I have a process in Apache Spark that attempts to write HFiles to S3 in a batched process. I want the resulting HFiles in the same directory, as they are in the same column family. However, I’m getting a ‘directory already exists error’ when I try to run this on AWS EMR. How can I write Hfiles via Spark as an ‘append’, like I can do via a CSV?
The batch writing function looks like this:
for col_group in split_cols:
processed_chunk = batch_write_pandas_udf_for_col_aggregation(joined_dataframe, col_group, pandas_udf_func, group_by_args)
hfile_writer.write_hfiles(processed_chunk, output_path,
zookeeper_ip, table_name, constants.DEFAULT_COL_FAMILY)

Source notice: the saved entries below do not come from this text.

(* ===== verification/UdFile.v ===== *)
(** The descriptor table of libudsock (src/src/lib/libudsock/ud_file.c): the
    array that maps a POSIX-like descriptor to a socket of the stack, its
    creation in shared memory, allocation of the lowest free descriptor,
    lookup and release; and the refinement of the abstract descriptor map. *)
From S2P Require Import Prelude.

Module UdFile.

Definition UD_SOCKET_DESC_MAX : Z := 65516.

(** [struct ud_fds_table].  [fds] holds the non-NULL entries of the array
    [struct uinet_socket *fds[UD_SOCKET_DESC_MAX]]; a socket pointer is a
    [nat], NULL is [None]. *)
Record ud_fds_table : Type := { num : Z; fds : gmap Z nat }.

Definition in_bounds (i : Z) : bool := (0 <=? i) && (i <? UD_SOCKET_DESC_MAX).

(** Reading and writing one slot of the array. *)
Definition fds_read (t : ud_fds_table) (i : Z) : result (option nat) :=
  if in_bounds i then Ok (fds t !! i) else Fault OutOfBounds.

Definition fds_write (t : ud_fds_table) (i : Z) (p : option nat) : result ud_fds_table :=
  if in_bounds i
  then Ok {| num := num t; fds := partial_alter (fun _ => p) i (fds t) |}
  else Fault OutOfBounds.

(** The results of the POSIX calls the constructor and destructor make. *)
Record shm_host : Type := {
  shm_open_excl : Z;            (** shm_open(O_CREAT|O_RDWR|O_EXCL) *)
  shm_open_rdwr : Z;            (** shm_open(O_RDWR) *)
  ftruncate : Z → Z;
  mmap : Z → option ud_fds_table; (** the segment's contents, [None] for MAP_FAILED *)
  munmap : Z
}.

(** [memset(ptr, 0, UDSOCK_SHM_SIZE)]. *)
Definition zero_table : ud_fds_table := {| num := 0; fds := ∅ |}.

(** The library constructor.  The second [shm_open] failing is not an exit: the
    statement at that point is the string ["shm_open"] and not a call. *)
Definition ud_fd_create_shm (h : shm_host) : result ud_fds_table :=
  let fd := shm_open_excl h in
  let fd := if fd =? -1 then shm_open_rdwr h else fd in
  if ftruncate h fd =? -1 then Fault Panic
  else match mmap h fd with
       | None => Fault Panic
       | Some ptr => Ok zero_table
       end.

(** The library destructor; the result is the new value of [fds_table]. *)
Definition ud_fd_destroy_shm (h : shm_host) (t : option ud_fds_table)
    : result (option ud_fds_table) :=
  if munmap h =? -1 then Fault Panic else Ok None.

(** The loop of [ud_fd_get_free], from index [i]. *)
Fixpoint get_free_from (fuel : nat) (i : Z) (t : ud_fds_table) : Z :=
  match fuel with
  | O => i
  | S fuel' =>
      if i <? UD_SOCKET_DESC_MAX then
        match fds t !! i with
        | None => i
        | Some _ => get_free_from fuel' (i + 1) t
        end
      else i
  end.

Definition ud_fd_get_free (t : ud_fds_table) : Z :=
  get_free_from (Z.to_nat UD_SOCKET_DESC_MAX) 1 t.

Definition ud_fd_get_sock (fd : Z) (t : ud_fds_table) : result (option nat) :=
  fds_read t fd.

Definition ud_fd_set_sock (sock : option nat) (t : ud_fds_table) : result (Z * ud_fds_table) :=
  let fd := ud_fd_get_free t in
  if negb (fd =? -1)
  then t' ← fds_write t fd sock; Ok (fd, t')
  else Ok (fd, t).

Definition ud_fd_free (fd : Z) (t : ud_fds_table) : result ud_fds_table :=
  fds_write t fd None.

(** ** Lemmas *)

Lemma in_bounds_spec i : in_bounds i = true ↔ 0 <= i < UD_SOCKET_DESC_MAX.
Proof. unfold in_bounds. rewrite andb_true_iff, Z.leb_le, Z.ltb_lt. done. Qed.

Lemma in_bounds_true i : 0 <= i < UD_SOCKET_DESC_MAX → in_bounds i = true.
Proof. apply in_bounds_spec. Qed.

Lemma in_bounds_false i : ¬ (0 <= i < UD_SOCKET_DESC_MAX) → in_bounds i = false.
Proof. intros H. apply not_true_is_false. by rewrite in_bounds_spec. Qed.

Lemma fds_write_ok t i p :
  0 <= i < UD_SOCKET_DESC_MAX →
  fds_write t i p = Ok {| num := num t; fds := partial_alter (fun _ => p) i (fds t) |}.
Proof. intros. unfold fds_write. by rewrite in_bounds_true. Qed.

Lemma get_free_from_spec fuel i t :
  1 <= i <= UD_SOCKET_DESC_MAX → UD_SOCKET_DESC_MAX - i <= Z.of_nat fuel →
  let r := get_free_from fuel i t in
  i <= r <= UD_SOCKET_DESC_MAX ∧
  (∀ j, i <= j < r → is_Some (fds t !! j)) ∧
  (r < UD_SOCKET_DESC_MAX → fds t !! r = None).
Proof.
  revert i; induction fuel as [|fuel IH]; intros i Hi Hf r; subst r; simpl.
  { repeat split; intros; lia. }
  destruct (i <? UD_SOCKET_DESC_MAX) eqn:E; bool_to_prop.
  2: { repeat split; intros; lia. }
  destruct (fds t !! i) as [s|] eqn:Es.
  - destruct (IH (i + 1)) as (H1 & H2 & H3); [lia.. |].
    repeat split; [lia.. | | done].
    intros j Hj. destruct (decide (j = i)) as [-> | Hne]; [eauto | apply H2; lia].
  - repeat split; [lia.. | |done]. intros; lia.
Qed.

(** What [ud_fd_get_free] returns, on every table. *)
Lemma get_free_spec t :
  let r := ud_fd_get_free t in
  1 <= r <= UD_SOCKET_DESC_MAX ∧
  (∀ j, 1 <= j < r → is_Some (fds t !! j)) ∧
  (r < UD_SOCKET_DESC_MAX → fds t !! r = None).
Proof. apply get_free_from_spec; unfold UD_SOCKET_DESC_MAX; lia. Qed.

Lemma get_free_unique t r :
  1 <= r < UD_SOCKET_DESC_MAX → fds t !! r = None →
  (∀ j, 1 <= j < r → is_Some (fds t !! j)) → ud_fd_get_free t = r.
Proof.
  intros Hr Hn Hall. destruct (get_free_spec t) as (H1 & H2 & H3).
  set (g := ud_fd_get_free t) in *.
  destruct (Z.lt_trichotomy g r) as [Hlt | [? | Hgt]]; [| done |].
  - destruct (Hall g) as [s Hs]; [lia |]. rewrite H3 in Hs by lia. done.
  - destruct (H2 r) as [s Hs]; [lia |]. congruence.
Qed.

(** ** The abstract descriptor map *)

(** What the table promises its clients: a finite map from descriptors to
    sockets where [open] takes the lowest descriptor from 1 up. *)
Definition lowest_free (m : gmap Z nat) (fd : Z) : Prop :=
  1 <= fd < UD_SOCKET_DESC_MAX ∧ m !! fd = None ∧ ∀ j, 1 <= j < fd → is_Some (m !! j).

Inductive fd_step (m : gmap Z nat) : gmap Z nat → Prop :=
| fd_open fd so : lowest_free m fd → fd_step m (<[fd := so]> m)
| fd_close fd : 0 <= fd < UD_SOCKET_DESC_MAX → fd_step m (delete fd m).

(** Some descriptor from 1 up is free. *)
Definition has_free (t : ud_fds_table) : Prop :=
  ∃ j, 1 <= j < UD_SOCKET_DESC_MAX ∧ fds t !! j = None.

Lemma has_free_lowest t : has_free t → lowest_free (fds t) (ud_fd_get_free t).
Proof.
  intros (j & Hj & Hn). destruct (get_free_spec t) as (H1 & H2 & H3).
  assert (ud_fd_get_free t <= j) as Hle.
  { destruct (Z.le_gt_cases (ud_fd_get_free t) j) as [|Hgt]; [done |].
    destruct (H2 j) as [s Hs]; [lia |]. congruence. }
  repeat split; [lia.. | apply H3; lia | done].
Qed.

Lemma ud_fd_set_sock_eq t so :
  has_free t →
  ud_fd_set_sock (Some so) t =
    Ok (ud_fd_get_free t,
        {| num := num t; fds := <[ud_fd_get_free t := so]> (fds t) |}).
Proof.
  intros Hf. pose proof (has_free_lowest t Hf) as (Hr & _).
  unfold ud_fd_set_sock. destruct (ud_fd_get_free t =? -1) eqn:E; bool_to_prop; [lia |].
  simpl. rewrite fds_write_ok by lia. simpl. repeat f_equal.
Qed.

(** [C20] Allocating a descriptor implements [open] of the abstract map: when a
    descriptor is free, [ud_fd_set_sock] returns, the descriptor it returns is
    the lowest free one from 1 up, the table afterwards is the old one with that
    single entry added, and looking the descriptor up gives the socket back. *)
Theorem ud_fd_set_sock_refines (t : ud_fds_table) (so : nat) :
  has_free t →
  returns (ud_fd_set_sock (Some so) t) (fun '(fd, t') =>
    lowest_free (fds t) fd ∧ fd_step (fds t) (fds t') ∧
    fds t' = <[fd := so]> (fds t) ∧ ud_fd_get_sock fd t' = Ok (Some so)).
Proof.
  intros Hf. rewrite ud_fd_set_sock_eq by done. simpl.
  pose proof (has_free_lowest t Hf) as Hlow. repeat split; try apply Hlow.
  - by constructor.
  - unfold ud_fd_get_sock, fds_read. destruct Hlow as (? & _).
    rewrite in_bounds_true by lia. simpl. by rewrite lookup_insert_eq.
Qed.

Definition ex_table : ud_fds_table :=
  {| num := 0; fds := {[1 := 7%nat; 2 := 8%nat; 4 := 5%nat]} |}.

Lemma ud_fd_set_sock_refines_witness :
  returns (ud_fd_set_sock (Some 9%nat) ex_table) (fun '(fd, t') =>
    lowest_free (fds ex_table) fd ∧ fd_step (fds ex_table) (fds t') ∧
    fds t' = <[fd := 9%nat]> (fds ex_table) ∧ ud_fd_get_sock fd t' = Ok (Some 9%nat)).
Proof.
  refine (ud_fd_set_sock_refines ex_table 9%nat _).
  exists 3. split; [unfold UD_SOCKET_DESC_MAX; lia | reflexivity].
Defined.

(** Releasing a descriptor makes it reusable: after [ud_fd_free] of an
    allocated descriptor its slot is NULL, every other slot is unchanged, and if
    it was below the first free one it is what the next allocation returns. *)
Theorem ud_fd_free_reuse (t : ud_fds_table) (fd : Z) :
  1 <= fd < ud_fd_get_free t →
  returns (ud_fd_free fd t) (fun t' =>
    ud_fd_get_sock fd t' = Ok None ∧
    (∀ j, j ≠ fd → ud_fd_get_sock j t' = ud_fd_get_sock j t) ∧
    ud_fd_get_free t' = fd).
Proof.
  intros Hfd. destruct (get_free_spec t) as (H1 & H2 & H3).
  unfold ud_fd_free. rewrite fds_write_ok by lia. simpl. split_and!.
  - unfold ud_fd_get_sock, fds_read. rewrite in_bounds_true by lia. simpl.
    by rewrite lookup_partial_alter_eq.
  - intros j Hj. unfold ud_fd_get_sock, fds_read. simpl.
    by rewrite lookup_partial_alter_ne.
  - apply get_free_unique; simpl; [lia | by rewrite lookup_partial_alter_eq |].
    intros j Hj. rewrite lookup_partial_alter_ne by lia. apply H2. lia.
Qed.

Lemma ud_fd_free_reuse_witness :
  returns (ud_fd_free 1 ex_table) (fun t' =>
    ud_fd_get_sock 1 t' = Ok None ∧
    (∀ j, j ≠ 1 → ud_fd_get_sock j t' = ud_fd_get_sock j ex_table) ∧
    ud_fd_get_free t' = 1).
Proof.
  refine (ud_fd_free_reuse ex_table 1 _).
  rewrite (get_free_unique _ 3); [lia | unfold UD_SOCKET_DESC_MAX; lia | reflexivity |].
  intros j Hj. assert (j = 1 ∨ j = 2) as [-> | ->] by lia; by eexists.
Defined.

(** A full table is not an error the allocator reports: the scan stops at
    [UD_SOCKET_DESC_MAX], which is not the [-1] the caller tests for, and the
    store that follows is one element past the end of the array. *)
Theorem ud_fd_set_sock_full (t : ud_fds_table) (so : option nat) :
  (∀ j, 1 <= j < UD_SOCKET_DESC_MAX → is_Some (fds t !! j)) →
  ud_fd_get_free t = UD_SOCKET_DESC_MAX ∧ ud_fd_set_sock so t = Fault OutOfBounds.
Proof.
  intros Hall. destruct (get_free_spec t) as (H1 & H2 & H3).
  assert (ud_fd_get_free t = UD_SOCKET_DESC_MAX) as E.
  { destruct (decide (ud_fd_get_free t = UD_SOCKET_DESC_MAX)); [done |].
    destruct (Hall (ud_fd_get_free t)) as [s Hs]; [lia |].
    rewrite H3 in Hs by lia. done. }
  split; [done |]. unfold ud_fd_set_sock. rewrite E.
  unfold fds_write. by rewrite in_bounds_false by lia.
Qed.

Definition full_table : ud_fds_table :=
  {| num := 0; fds := gset_to_gmap 5%nat (list_to_set (seqZ 1 65515)) |}.

Lemma ud_fd_set_sock_full_witness :
  ud_fd_get_free full_table = UD_SOCKET_DESC_MAX ∧
  ud_fd_set_sock (Some 6%nat) full_table = Fault OutOfBounds.
Proof.
  apply (ud_fd_set_sock_full full_table (Some 6%nat)).
  intros j Hj. exists 5%nat. unfold full_table, fds.
  apply lookup_gset_to_gmap_Some. split; [| done].
  apply elem_of_list_to_set, elem_of_seqZ. unfold UD_SOCKET_DESC_MAX in Hj. lia.
Defined.

Lemma create_shm_ok h t : ud_fd_create_shm h = Ok t → t = zero_table.
Proof.
  unfold ud_fd_create_shm. intros H.
  destruct (_ =? -1) in H; [done |]. destruct (mmap _ _) in H; congruence.
Qed.

End UdFile.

The actual function to write the Hfiles is this:
rdd.saveAsNewAPIHadoopFile(output_path,
constants.OUTPUT_FORMAT_CLASS,
keyClass=constants.KEY_CLASS,
valueClass=constants.VALUE_CLASS,
keyConverter=constants.KEY_CONVERTER,
valueConverter=constants.VALUE_CONVERTER,
conf=conf)
The exception I’m getting:
Called with arguments: Namespace(job_args=['matrix_path=/tmp/matrix.csv', 'metadata_path=/tmp/metadata.csv', 'output_path=s3://gauthama-etl-pipelines-test-working-bucket/8c6b2f09-2ba0-42fc-af8e-656188c0186a/hfiles', 'group_by_args=cluster_id', 'zookeeper_ip=ip-172-30-5-36.ec2.internal', 'table_name=test_wide_matrix__8c6b2f09-2ba0-42fc-af8e-656188c0186a'], job_name='matrix_transformations')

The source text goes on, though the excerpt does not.